Anatomy of a diplomatic fiasco

Author: Harold Acemah. PHOTO/FILE

On February 18, a powerful delegation of European Union (EU) ambassadors met Sabalwanyi at State House Entebbe to discuss increasingly frosty relations between Uganda and the EU, our leading development partner and destination of exports. The meeting was attended, inter alia, by Prime Minister Ruhakana Rugunda, Foreign Affairs minister Sam Kutesa, his junior Henry Oryem Okello and Foreign Affairs permanent secretary Patrick Mugoya.

In diplomatic parlance the two sides had frank deliberations. I was stunned by a video footage of the same broadcast on UBC-TV. It was clearly an embarrassing and uncomfortable meeting to attend, especially for a career diplomat like Ambassador Mugoya. The meeting was virtually a war of words bordering on a diplomatic fiasco.

According to a story published in Daily Monitor of February 19 titled, ‘Keep out of matters you don’t understand, Museveni tells EU,’ Sabalwanyi cautioned the envoys against involvement in matters they are not conversant with. It sounds more or less like a stern and final warning by a headmaster to some unruly secondary school students.
During the meeting the EU ambassador asked Sabalwanyi a question which appears to have touched a raw nerve. He asked, “… very often we are presented as enemies, is it so?”

Sabalwanyi replied that we don’t see the EU as enemies. “The problem I see in the West really, you have two problems now and that is why you waste our time. Because there is nothing that we don’t know - either in Africa or in the world, so but what I see on your side you seem not to have enough information. You seem to have two problems - you seem to have some deficit in philosophy, but also deficit of information.”
“By involving yourselves in matters which you don’t understand well… even if you had good understanding, it would not be in order for you to involve yourself… this kind of misconduct, mishandling can lead to very serious consequences like in the case of Congo,” he was quoted to have said. 

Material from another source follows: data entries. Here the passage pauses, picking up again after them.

(** ** Further properties: the range of [float] *)

Section FloatRange.
Local Open Scope Z_scope.

Lemma shr_1_m (mrs : shr_record) : 0 ≤ shr_m mrs → shr_m (shr_1 mrs) = shr_m mrs / 2.
Proof.
  destruct mrs as [[|[p|p|]|p] r s]; cbn [shr_1 shr_m]; intros H;
    first [ reflexivity | lia
          | apply Z.div_unique with 1; lia
          | apply Z.div_unique with 0; lia ].
Qed.

Lemma shr_1_r (mrs : shr_record) : 0 ≤ shr_m mrs → shr_r (shr_1 mrs) = Z.odd (shr_m mrs).
Proof.
  destruct mrs as [[|[p|p|]|p] r s]; cbn [shr_1 shr_m shr_r]; intros H; try reflexivity; lia.
Qed.

Lemma iter_shr_1_m (k : positive) :
  ∀ mrs, 0 ≤ shr_m mrs →
         shr_m (SpecFloat.iter_pos shr_1 k mrs) = shr_m mrs / 2 ^ Z.pos k.
Proof.
  induction k as [k IH|k IH|]; intros mrs Hm; cbn [SpecFloat.iter_pos].
  - assert (0 ≤ shr_m (shr_1 mrs)) by (rewrite shr_1_m by done; apply Z.div_pos; lia).
    assert (0 ≤ shr_m (SpecFloat.iter_pos shr_1 k (shr_1 mrs))).
    { rewrite IH by done. apply Z.div_pos; [done|]. by apply pow2_pos. }
    rewrite IH, IH, shr_1_m by done.
    pose proof (pow2_pos (Z.pos k) ltac:(lia)).
    rewrite !Z.div_div by lia. f_equal. rewrite pow2_xI. lia.
  - assert (0 ≤ shr_m (SpecFloat.iter_pos shr_1 k mrs)).
    { rewrite IH by done. apply Z.div_pos; [done|]. by apply pow2_pos. }
    rewrite IH, IH by done.
    pose proof (pow2_pos (Z.pos k) ltac:(lia)).
    rewrite !Z.div_div by lia. f_equal. by rewrite pow2_xO.
  - rewrite shr_1_m by done. done.
Qed.

Lemma iter_shr_1_r (k : positive) :
  ∀ mrs, 0 ≤ shr_m mrs →
         shr_r (SpecFloat.iter_pos shr_1 k mrs) = Z.odd (shr_m mrs / 2 ^ (Z.pos k - 1)).
Proof.
  induction k as [k IH|k IH|]; intros mrs Hm; cbn [SpecFloat.iter_pos].
  - assert (0 ≤ shr_m (shr_1 mrs)) by (rewrite shr_1_m by done; apply Z.div_pos; lia).
    assert (0 ≤ shr_m (SpecFloat.iter_pos shr_1 k (shr_1 mrs))).
    { rewrite iter_shr_1_m by done. apply Z.div_pos; [done|]. by apply pow2_pos. }
    rewrite IH, iter_shr_1_m, shr_1_m by done.
    pose proof (pow2_pos (Z.pos k) ltac:(lia)).
    pose proof (pow2_pos (Z.pos k - 1) ltac:(lia)).
    rewrite !Z.div_div by lia. do 2 f_equal.
    replace (Z.pos k~1 - 1) with (1 + Z.pos k + (Z.pos k - 1)) by lia.
    rewrite !Z.pow_add_r by lia. lia.
  - assert (0 ≤ shr_m (SpecFloat.iter_pos shr_1 k mrs)).
    { rewrite iter_shr_1_m by done. apply Z.div_pos; [done|]. by apply pow2_pos. }
    rewrite IH, iter_shr_1_m by done.
    pose proof (pow2_pos (Z.pos k) ltac:(lia)).
    pose proof (pow2_pos (Z.pos k - 1) ltac:(lia)).
    rewrite !Z.div_div by lia. do 2 f_equal.
    replace (Z.pos k~0 - 1) with (Z.pos k + (Z.pos k - 1)) by lia.
    by rewrite !Z.pow_add_r by lia.
  - rewrite shr_1_r by done. by rewrite Z.div_1_r.
Qed.

Lemma round_nearest_even_cases (mrs : shr_record) :
  let m := shr_m mrs in
  let m2 := round_nearest_even m (loc_of_shr_record mrs) in
  m ≤ m2 ≤ m + 1 ∧
  (shr_r mrs = false → m2 = m) ∧
  (shr_r mrs = true → Z.odd m = true → m2 = m + 1).
Proof.
  destruct mrs as [m [] []]; cbn [shr_m shr_r loc_of_shr_record round_nearest_even];
    split_and!; try done; try lia;
    try (destruct (Z.even m); lia);
    try (intros _ Hodd; rewrite <- Z.negb_odd, Hodd; done).
Qed.

(** The second cut of [binary_round_aux], on a mantissa of 53 bits or on
    [2^53]. *)
Lemma second_cut (s : bool) (m2 k : Z) :
  2 ^ 52 ≤ m2 ≤ 2 ^ 53 → 0 ≤ k →
  let '(mrs, e) := shr_fexp prec emax m2 k loc_Exact in
  match shr_m mrs with
  | Z0 => S754_zero s
  | Z.pos m => if e <=? emax - prec then S754_finite s m e else S754_infinity s
  | Z.neg _ => S754_nan
  end = S754_infinity s ↔ (m2 < 2 ^ 53 ∧ 971 < k) ∨ (m2 = 2 ^ 53 ∧ 970 < k).
Proof.
  intros Hm Hk. unfold shr_fexp.
  destruct (decide (m2 = 2 ^ 53)) as [->|Hne].
  - replace (Zdigits2 (2 ^ 53)) with 54 by done.
    rewrite fexp_normal by lia. replace (54 + k - 53 - k) with 1 by lia.
    cbn [shr_record_of_loc shr SpecFloat.iter_pos].
    change (shr_m (shr_1 {| shr_m := 2 ^ 53; shr_r := false; shr_s := false |}))
      with (Z.pos (Z.to_pos (2 ^ 52))).
    cbv beta iota. unfold emax, prec.
    destruct (Z.leb_spec (k + 1) (1024 - 53)); split; try done; try lia;
      try (intros _; right; lia).
  - assert (Hd : Zdigits2 m2 = 53) by (apply Zdigits2_unique; lia).
    rewrite Hd, fexp_normal by lia. replace (53 + k - 53 - k) with 0 by lia.
    cbn [shr_record_of_loc shr shr_m].
    destruct m2 as [|p2|p2]; try lia. unfold emax, prec.
    destruct (Z.leb_spec k (1024 - 53)); split; try done; try lia;
      try (intros _; left; lia).
Qed.

Lemma overflow_arith (p m2 d : Z) :
  54 ≤ d → 2 ^ (d - 1) ≤ p < 2 ^ d →
  let m1 := p / 2 ^ (d - 53) in
  m1 ≤ m2 ≤ m1 + 1 →
  (Z.odd (p / 2 ^ (d - 53 - 1)) = false → m2 = m1) →
  (Z.odd (p / 2 ^ (d - 53 - 1)) = true → Z.odd m1 = true → m2 = m1 + 1) →
  ((m2 < 2 ^ 53 ∧ 971 < d - 53) ∨ (m2 = 2 ^ 53 ∧ 970 < d - 53)) ↔ float_limit ≤ p.
Proof.
  intros Hd [Hlo Hhi] m1 Hb Hf Ht.
  assert (Hm1 : 2 ^ 52 ≤ m1 < 2 ^ 53).
  { unfold m1. pose proof (pow2_pos (d - 53) ltac:(lia)). split.
    - apply Z.div_le_lower_bound; [lia|]. rewrite <- Z.pow_add_r by lia.
      by replace (d - 53 + 52) with (d - 1) by lia.
    - apply Z.div_lt_upper_bound; [lia|]. rewrite <- Z.pow_add_r by lia.
      by replace (d - 53 + 53) with d by lia. }
  destruct (Z.lt_total d 1024) as [Hlt|[->|Hgt]].
  - assert (2 ^ d ≤ 2 ^ 1023) by (apply Z.pow_le_mono_r; lia).
    assert (2 ^ 1023 < float_limit) by done.
    split; [lia|]. intros. lia.
  - change (1024 - 53) with 971 in *. change (971 - 1) with 970 in *.
    assert (Hq : m1 = p / 2 ^ 970 / 2).
    { unfold m1. rewrite Z.div_div by lia. done. }
    clearbody m1.
    set (q := p / 2 ^ 970) in *.
    assert (Hqlo : 2 ^ 970 * q ≤ p) by (apply Z.mul_div_le; lia).
    assert (Hqhi : p < 2 ^ 970 * (q + 1)).
    { replace (q + 1) with (Z.succ q) by lia. apply Z.mul_succ_div_gt. lia. }
    assert (Hq2 : q = 2 * m1 + Z.b2z (Z.odd q)).
    { rewrite Hq, <- Z.bit0_odd, Z.bit0_mod. apply Z.div_mod. lia. }
    assert (HT : float_limit = 2 ^ 970 * (2 ^ 54 - 1)) by done.
    assert (H1024 : 2 ^ 1024 = 2 ^ 970 * 2 ^ 54) by done.
    assert (HX : 0 < 2 ^ 970) by done.
    rewrite HT. rewrite H1024 in Hhi.
    generalize dependent (2 ^ 970). intros X. intros.
    split.
    + intros [[_ ?]|[Hm2 _]]; [lia|].
      destruct (Z.odd q) eqn:Hodd.
      * simpl in Hq2. assert (2 ^ 54 - 1 ≤ q) by lia. nia.
      * specialize (Hf eq_refl). lia.
    + intros HTp. right. split; [|lia].
      assert (2 ^ 54 - 1 ≤ q) by nia.
      assert (q < 2 ^ 54) by nia.
      assert (Hqv : q = 2 ^ 54 - 1) by lia.
      destruct (Z.odd q) eqn:Hodd; simpl in Hq2.
      * assert (Hm1v : m1 = 2 ^ 53 - 1) by lia.
        rewrite Ht; [lia|done|]. by rewrite Hm1v.
      * lia.
  - assert (2 ^ 1024 ≤ 2 ^ (d - 1)) by (apply Z.pow_le_mono_r; lia).
    assert (float_limit < 2 ^ 1024) by done.
    split; [lia|]. intros _.
    destruct (decide (m2 = 2 ^ 53)); [right|left]; lia.
Qed.

Lemma binary_round_overflow_iff (s : bool) (p : positive) :
  binary_round prec emax s p 0 = S754_infinity s ↔ float_limit ≤ Z.pos p.
Proof.
  pose proof (Zdigits2_bounds (Z.pos p) ltac:(lia)) as Hb.
  pose proof (Zdigits2_pos (Z.pos p) ltac:(lia)) as Hd.
  destruct (Z.le_gt_cases (Zdigits2 (Z.pos p)) 53) as [Hsmall|Hlarge].
  - assert (Z.pos p < 2 ^ 53).
    { assert (2 ^ Zdigits2 (Z.pos p) ≤ 2 ^ 53) by (apply Z.pow_le_mono_r; lia). lia. }
    rewrite binary_round_exact by done.
    assert (2 ^ 53 < float_limit) by done.
    split; [done|lia].
  - unfold binary_round.
    replace (Z.pos (digits2_pos p)) with (Zdigits2 (Z.pos p)) by done.
    set (d := Zdigits2 (Z.pos p)) in *.
    rewrite fexp_normal by lia. unfold shl_align.
    replace (d + 0 - 53 - 0) with (d - 53) by lia.
    destruct (d - 53) as [|kk|kk] eqn:Hk; try lia.
    unfold binary_round_aux. unfold shr_fexp at 1.
    change (Zdigits2 (Z.pos p)) with d.
    rewrite fexp_normal by lia.
    replace (d + 0 - 53 - 0) with (Z.pos kk) by lia.
    cbn [shr_record_of_loc shr].
    set (mrs1 := SpecFloat.iter_pos shr_1 kk _).
    assert (Hm : shr_m mrs1 = Z.pos p / 2 ^ Z.pos kk)
      by (unfold mrs1; by rewrite iter_shr_1_m).
    assert (Hr : shr_r mrs1 = Z.odd (Z.pos p / 2 ^ (Z.pos kk - 1)))
      by (unfold mrs1; by rewrite iter_shr_1_r).
    destruct (round_nearest_even_cases mrs1) as (Hbd & Hf & Ht).
    set (m2 := round_nearest_even (shr_m mrs1) (loc_of_shr_record mrs1)) in *.
    rewrite Hm in Hbd, Hf, Ht. rewrite Hr in Hf, Ht. rewrite <- Hk in Hbd, Hf, Ht.
    pose proof (overflow_arith (Z.pos p) m2 d ltac:(lia) Hb Hbd Hf Ht) as Harith.
    assert (Hm1 : 2 ^ 52 ≤ Z.pos p / 2 ^ (d - 53)).
    { pose proof (pow2_pos (d - 53) ltac:(lia)).
      apply Z.div_le_lower_bound; [lia|]. rewrite <- Z.pow_add_r by lia.
      replace (d - 53 + 52) with (d - 1) by lia. lia. }
    assert (Hm1' : Z.pos p / 2 ^ (d - 53) < 2 ^ 53).
    { pose proof (pow2_pos (d - 53) ltac:(lia)).
      apply Z.div_lt_upper_bound; [lia|]. rewrite <- Z.pow_add_r by lia.
      replace (d - 53 + 53) with d by lia. lia. }
    pose proof (second_cut s m2 (0 + Z.pos kk) ltac:(lia) ltac:(lia)) as Hcut.
    destruct (shr_fexp prec emax m2 (0 + Z.pos kk) loc_Exact) as [mrs e].
    rewrite Hcut, <- Harith. rewrite Hk. replace (0 + Z.pos kk) with (Z.pos kk) by lia.
    reflexivity.
Qed.

(** [float(n)] overflows exactly from [2^1024 - 2^970] on. *)
Lemma py_float_overflow_iff (n : Z) :
  py_float n = Raise OverflowError ↔ float_limit ≤ Z.abs n.
Proof.
  unfold py_float. destruct n as [|p|p]; cbn [binary_normalize Z.abs].
  - split; [done|]. by intros H.
  - rewrite <- (binary_round_overflow_iff false p).
    destruct (binary_round_finite_or_inf false p) as [(m & e & ->)| ->]; by split.
  - rewrite <- (binary_round_overflow_iff true p).
    destruct (binary_round_finite_or_inf true p) as [(m & e & ->)| ->]; by split.
Qed.
End FloatRange.

Lemma percentage_raises (part whole : Z) (e : Exn) :
  percentage part whole = Raise e → e = OverflowError.
Proof.
  unfold percentage. intros H.
  destruct (py_float part) as [fp|e1] eqn:E1.
  - destruct (py_float whole) as [fw|e2] eqn:E2.
    + by destruct (py_float_div _ fw).
    + injection H as <-. by apply py_float_raises in E2.
  - injection H as <-. by apply py_float_raises in E1.
Qed.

EU’s relations with 78 ACP countries, including Uganda, Kenya and Tanzania are governed by the Cotonou Agreement signed in 2000 and revised in 2005 and 2010 which replaced the Lome Convention of 1975. Under the Cotonou Agreement EU and ACP countries are committed to promote good governance and respect for human rights and fundamental freedoms in accordance with the Universal Declaration of Human Rights (1948) which Uganda is party to since joining the United Nations in 1962.

To say that the EU is interfering in Uganda’s internal affairs is a function of ignorance of Uganda’s treaty obligations and poverty of the mind. With regard to “serious consequences” the EU was warned about, ask Zimbabwe whose economy has collapsed as a result of sanctions imposed by the EU on former president Mugabe’s regime in 2002.

When I served at the Embassy of Uganda, Brussels from 2003-2008, I was for two years chairman of the ACP committee on sanctions. The committee tried its level best to convince the EU to lift sanctions against Zimbabwe because ordinary Zimbabweans were suffering most from the negative effects of sanctions rather than the corrupt and decadent ZANU ruling clique.
Much as EU diplomats empathised with our concerns at joint meetings, EU’s political leaders were adamant because the primary target of the sanctions was Mugabe and his cronies, including current president Emmerson Mnangagwa of that beleaguered and miserable country.

With all due respect, Sabalwanyi has done enormous damage to Uganda’s foreign policy, diplomatic service, national image and national prestige. It will take many years of concerted efforts and diplomatic work to repair the damage the corrupt, decadent and incompetent NRM regime has done to Uganda’s relations with EU and many other countries, but given ethical, honest, patriotic, selfless and wise leadership, it can be done. Uganda deserves better.
 

 Mr Acemah is a political scientist and retired career diplomat.